Intro
This is the report on the Google Summer of Code 2024 project, entitled ‘Multigrid for FEniCSx’, under the auspices of the NumFOCUS organization, on the FEniCS Project, which is (since 2016) fiscally supported by NumFOCUS.
Under the supervision of Jack S. Hale (Research Scientist, University of Luxembourg), Chris Richardson (Research Software Engineer, University of Cambridge) and Joseph Dean (Research Scientist, University of Cambridge) the Google Summer of Code provided an opportunity for me to contribute to the FEniCS project and get to know open source software development efforts for high-performance computing applications.
The FEniCS project’s primary component is the finite element solving environment, DOLFINx, on which the majority of the project’s work was conducted. The “x” indicates that this is a new version, which supersedes the former (now legacy) DOLFIN. Although the objective of both the legacy and current projects is identical, the necessity to adapt to new requirements, incorporate new technological advances and, integrate insights gained from previous experiences has prompted the decision to rewrite and redesign the project in a new version.
Geometric Multigrid and an Application to GSOC
Let us for this section reference the proposal of the project, which explains the project’s goals.
Implementation decisions
As an initial step in the research and familiarization phase, it was essential to figure assess the objectives of the FEniCS project with regard to a geometric multigrid implementation. The interaction between this novel feature and existing ones, as well as the design principles of the DOLFINx code base played a major role during this phase. Let us briefly revisit the findings and their implications for the project.
One of the fundamental design decisions of DOLFINx (also in contrast to its predecessor) is the incorporation of a data-driven design principle. Functionality should be provided on standard data containers holding the necessary information, without further encapsulation and object based data wrapping, while implicit expectations on data or objects are to be kept to a minimum. The primary rationale for this approach is to facilitate the extension of usability and functionality beyond the initially conceived scope of a given feature.
For the multigrid implementation this resulted, after careful consideration, in the decision to make the transfer operation itself an explicit function that needs to be provided explicitly for a specific use case. This represents a different approach than that taken by other software, such as Firedrake (see here) and PETSc (see here), which employ an implicit construction of transfer operations. Moreover, the mesh hierarchies to be considered in this project should be generated by the available refinement routines (based on the work of Plaza), and not be applicable to general meshes without clear containment.
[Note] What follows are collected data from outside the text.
(* ===== verification/Engine.v ===== *)
(** * Building the media stack ([ingest/engine.go], [buildAPI] and the callbacks of
    [ingest/whip.go], [configureArrivalFeedback], [playout.go], [receiveBuffer])

    Constructing the WebRTC engine is a sequence of calls to the library, any of
    which may refuse.  [build] is a small error monad that writes the calls down:
    a construction is the calls it makes and, unless one was refused, its result.
    [accepts] is the library's answer to a call, and [isIP] is [net.ParseIP]. *)

From S2P Require Import Prelude.
From S2P Require Import Text.
From S2P Require Import Address.
From S2P Require Import Config.
From S2P Require Import PacketBuffer.
From S2P Require Import Stats.
From S2P Require Import Transport.
From S2P Require Import Signal.
From S2P Require Import Link.
From Stdlib Require Import Ascii.

Local Open Scope Z_scope.

Module Engine.

(** ** Calls *)
Inductive kind := Video | Audio.

Inductive call :=
  | RegisterCodec (entry : Link.codecEntry) (channels : Z) (feedback : list (string * string)) (k : kind)
  | ConfigureRTCPReports | ConfigureStatsInterceptor | ConfigureTWCCSender
  | RegisterFeedback (typ : string) (k : kind)
  | RegisterHeaderExtension (uri : string) (k : kind) (sendonly : bool)
  | NewGenerator (size : Z) | NewResponder (size : Z)
  | AddGenerator | AddResponder | AddArrival | AddPlayout.

(** The calls that can fail; the others only add to a list. *)
Definition fallible (c : call) : bool :=
  match c with RegisterFeedback _ _ | AddGenerator | AddResponder | AddArrival | AddPlayout => false | _ => true end.

Section stack.
Context (accepts : call -> bool).

(** The calls made, and the result unless one was refused. *)
Definition build (A : Type) : Type := list call * option A.

#[local] Instance build_ret : MRet build := λ A a, ([], Some a).

#[local] Instance build_bind : MBind build := λ A B f m,
  match m with
  | (calls, None) => (calls, None)
  | (calls, Some a) => let '(more, r) := f a in (calls ++ more, r)
  end.

Definition issue (c : call) : build unit :=
  ([c], if negb (fallible c) || accepts c then Some tt else None).

Fixpoint each {A} (f : A -> build unit) (l : list A) : build unit :=
  match l with
  | [] => mret tt
  | x :: l => f x ;; each f l
  end.

(** ** [whip.go] *)
Definition nackHistory : Z := 4096.

Definition transportCC : string := "transport-cc".

Definition videoFeedback : list (string * string) :=
  [("nack", ""); ("nack", "pli"); ("ccm", "fir"); (transportCC, "")].

(** [registerCodecs], call by call. *)
Definition registerCodecs (codecs : list string) : build unit :=
  each (λ entry,
    if bool_decide (Link.name entry ∈ codecs) then
      each (λ e, issue (RegisterCodec e 0 (if String.eqb (Link.MimeType e) "video/rtx" then [] else videoFeedback) Video)) (Link.registerVideo entry)
    else mret tt) Link.videoCodecs ;;
  each (λ e, issue (RegisterCodec e 2 [] Audio)) Link.audioCodecs.

Definition transportCCURI : string := "http://www.ietf.org/id/draft-holmer-rmcat-transport-wide-cc-extensions-01".

(** [arrival]: whether the publisher has a collector of its own. *)
Definition configureArrivalFeedback (arrival : bool) : build unit :=
  if negb arrival then issue ConfigureTWCCSender
  else
    each (λ k, issue (RegisterFeedback transportCC k) ;; issue (RegisterHeaderExtension transportCCURI k false)) [Video; Audio] ;;
    issue AddArrival.

Definition buildAPI (codecs : list string) (arrival : bool) : build unit :=
  registerCodecs codecs ;;
  issue ConfigureRTCPReports ;;
  issue ConfigureStatsInterceptor ;;
  configureArrivalFeedback arrival ;;
  issue (NewGenerator nackHistory) ;;
  issue AddGenerator ;;
  issue (NewResponder nackHistory) ;;
  issue AddResponder ;;
  issue (RegisterHeaderExtension Link.playoutDelayURI Video true) ;;
  issue AddPlayout.

End stack.

(** ** [engine.go] *)
Definition socketBuffer : Z := Z.shiftl 8 20.
Definition replayWindow : Z := 4096.

Inductive network := UDP4 | UDP6.
Inductive profile := AEAD_AES_128_GCM | AES128_CM_HMAC_SHA1_80.

(** [webrtc.ICEAddressRewriteRule]; the candidate type is host and the mode append. *)
Record rule := mkRule { External : list string; Local : string }.

(** The sockets of [ice.NewMultiUDPMuxFromPort] and the settings of the engine. *)
Record engine := mkEngine {
  port : Z;
  readBuffer : Z;
  writeBuffer : Z;
  networks : list network;
  ipFilter : Address.Addr -> bool;
  loopback : bool;
  rules : list rule;
  renomination : bool;
  replay : Z;
  multicastDNS : bool;
  profiles : list profile
}.

(** What the steps that can fail answered: the recovery network, the sockets, the
    rewrite rules, renomination. *)
Record engineCalls := mkEngineCalls { recoveryNet : bool; sockets : bool; rewriteOK : bool; renominationOK : bool }.

Definition linkLocalFilter (ip : Address.Addr) : bool := negb (Address.IsLinkLocalUnicast (Address.Unmap ip)).

(** [None] is [ErrBuildAPI]. *)
Definition NewSettingEngine (isIP : string -> bool) (k : engineCalls) (mediaPort : Z) (publicIPs : list string) : option engine :=
  match Link.publicICEAddresses isIP publicIPs with
  | None => None
  | Some externalIPs =>
      if negb (recoveryNet k) then None
      else if negb (sockets k) then None
      else
        let rules := (λ mapping, let '(external, local) := Link.rewriteRule mapping in mkRule [external] local) <$> externalIPs in
        if (0 <? Z.of_nat (length externalIPs)) && negb (rewriteOK k) then None
        else if negb (renominationOK k) then None
        else
          Some (mkEngine mediaPort socketBuffer socketBuffer [UDP4; UDP6] linkLocalFilter true rules true replayWindow false
                  [AEAD_AES_128_GCM; AES128_CM_HMAC_SHA1_80])
  end.

(** ** Receive buffers ([packet_buffer.go], [arrival_feedback.go]) *)
Inductive packetKind := RTPPacket | RTCPPacket.

(** The ring of [PacketBuffer], with the collector's hook or without; or the buffer
    of Pion with a size limit. *)
Inductive buffer := Ring (b : PacketBuffer.packetBuffer) (recorded : bool) | Pion (limit : Z).

Definition receiveBuffer (k : packetKind) : buffer :=
  match k with RTPPacket => Ring PacketBuffer.newPacketBuffer false | RTCPPacket => Pion 100000 end.

Definition arrivalBuffer (k : packetKind) : buffer :=
  match k with RTPPacket => Ring PacketBuffer.newPacketBuffer true | RTCPPacket => receiveBuffer RTCPPacket end.

(** ** The playout hint ([playout.go]) *)

(** A packet given to the writer that [BindLocalStream] returned.  [setExtension] and
    [write] are the header's and the next writer's; [None] is [ErrBuildAPI]. *)
Definition stampedWrite {Hd E : Type} (extensions : list (string * Z)) (payload : list Z) (setExtension : Hd -> Z -> list Z -> option Hd)
    (write : Hd -> E + Z) (header : Hd) : option (E + Z) :=
  match Link.stampID extensions with
  | None => Some (write header)
  | Some id => match setExtension header id payload with None => None | Some h => Some (write h) end
  end.

(** ** Path changes ([watchPath]) *)

(** The selected pair: none, without one of its candidates, or complete with the label
    [describePair] gives it. *)
Inductive selection := NoPair | HalfPair | Complete (label : string).

(** What a change does: [failover] is the pair the failover handler takes as selected,
    where the session has one; [current] is whether the session owns the camera.  The
    dashboard is told only of complete pairs. *)
Definition onSelectedPair (failover : option selection) (r : Stats.Registry) (ingestID : string) (current : bool) (pair : selection)
    : option selection * Stats.Registry :=
  let failover := match failover with Some _ => Some pair | None => None end in
  match pair with
  | Complete label => (failover, if current then Stats.Path r ingestID label else r)
  | _ => (failover, r)
  end.

(** ** The calls of a construction, in order *)

(** The stack as a list of calls: the codecs of [Link.registerCodecs], the reports,
    one way to feed arrivals back, the two halves of the retransmission, the hint. *)
Definition feedbackOf (e : Link.codecEntry) : list (string * string) :=
  if String.eqb (Link.MimeType e) "video/rtx" then [] else videoFeedback.

Definition codecCalls (codecs : list string) : list call :=
  ((λ e, RegisterCodec e 0 (feedbackOf e) Video) <$> (filter (λ e, Link.name e ∈ codecs) Link.videoCodecs ≫= Link.registerVideo))
  ++ ((λ e, RegisterCodec e 2 [] Audio) <$> Link.audioCodecs).

Definition feedbackCalls (arrival : bool) : list call :=
  if arrival then
    [RegisterFeedback transportCC Video; RegisterHeaderExtension transportCCURI Video false;
     RegisterFeedback transportCC Audio; RegisterHeaderExtension transportCCURI Audio false; AddArrival]
  else [ConfigureTWCCSender].

Definition plan (codecs : list string) (arrival : bool) : list call :=
  codecCalls codecs ++ [ConfigureRTCPReports; ConfigureStatsInterceptor] ++ feedbackCalls arrival
  ++ [NewGenerator nackHistory; AddGenerator; NewResponder nackHistory; AddResponder;
      RegisterHeaderExtension Link.playoutDelayURI Video true; AddPlayout].

(** What a list of calls builds: all of it, or what comes up to the first refusal. *)
Section planned.
Context (accepts : call -> bool).

#[local] Existing Instance build_ret.
#[local] Existing Instance build_bind.

Definition granted (c : call) : bool := negb (fallible c) || accepts c.

Fixpoint run_plan (l : list call) : build unit :=
  match l with
  | [] => mret tt
  | c :: l => issue accepts c ;; run_plan l
  end.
In addition to providing greater clarity for the user, the design should also, in principle, facilitate enhanced performance, or at the very least, more precise control over it. This is because features are not utilized unless they have been employed by the user.
Nevertheless these specializations will not allow us to adress the discussed shared properties of geometric multigrid with $p$-multigrid and domain decomposition methods. This should be a relatively straightforward process to implement once the geometric multigrid method has been implemented.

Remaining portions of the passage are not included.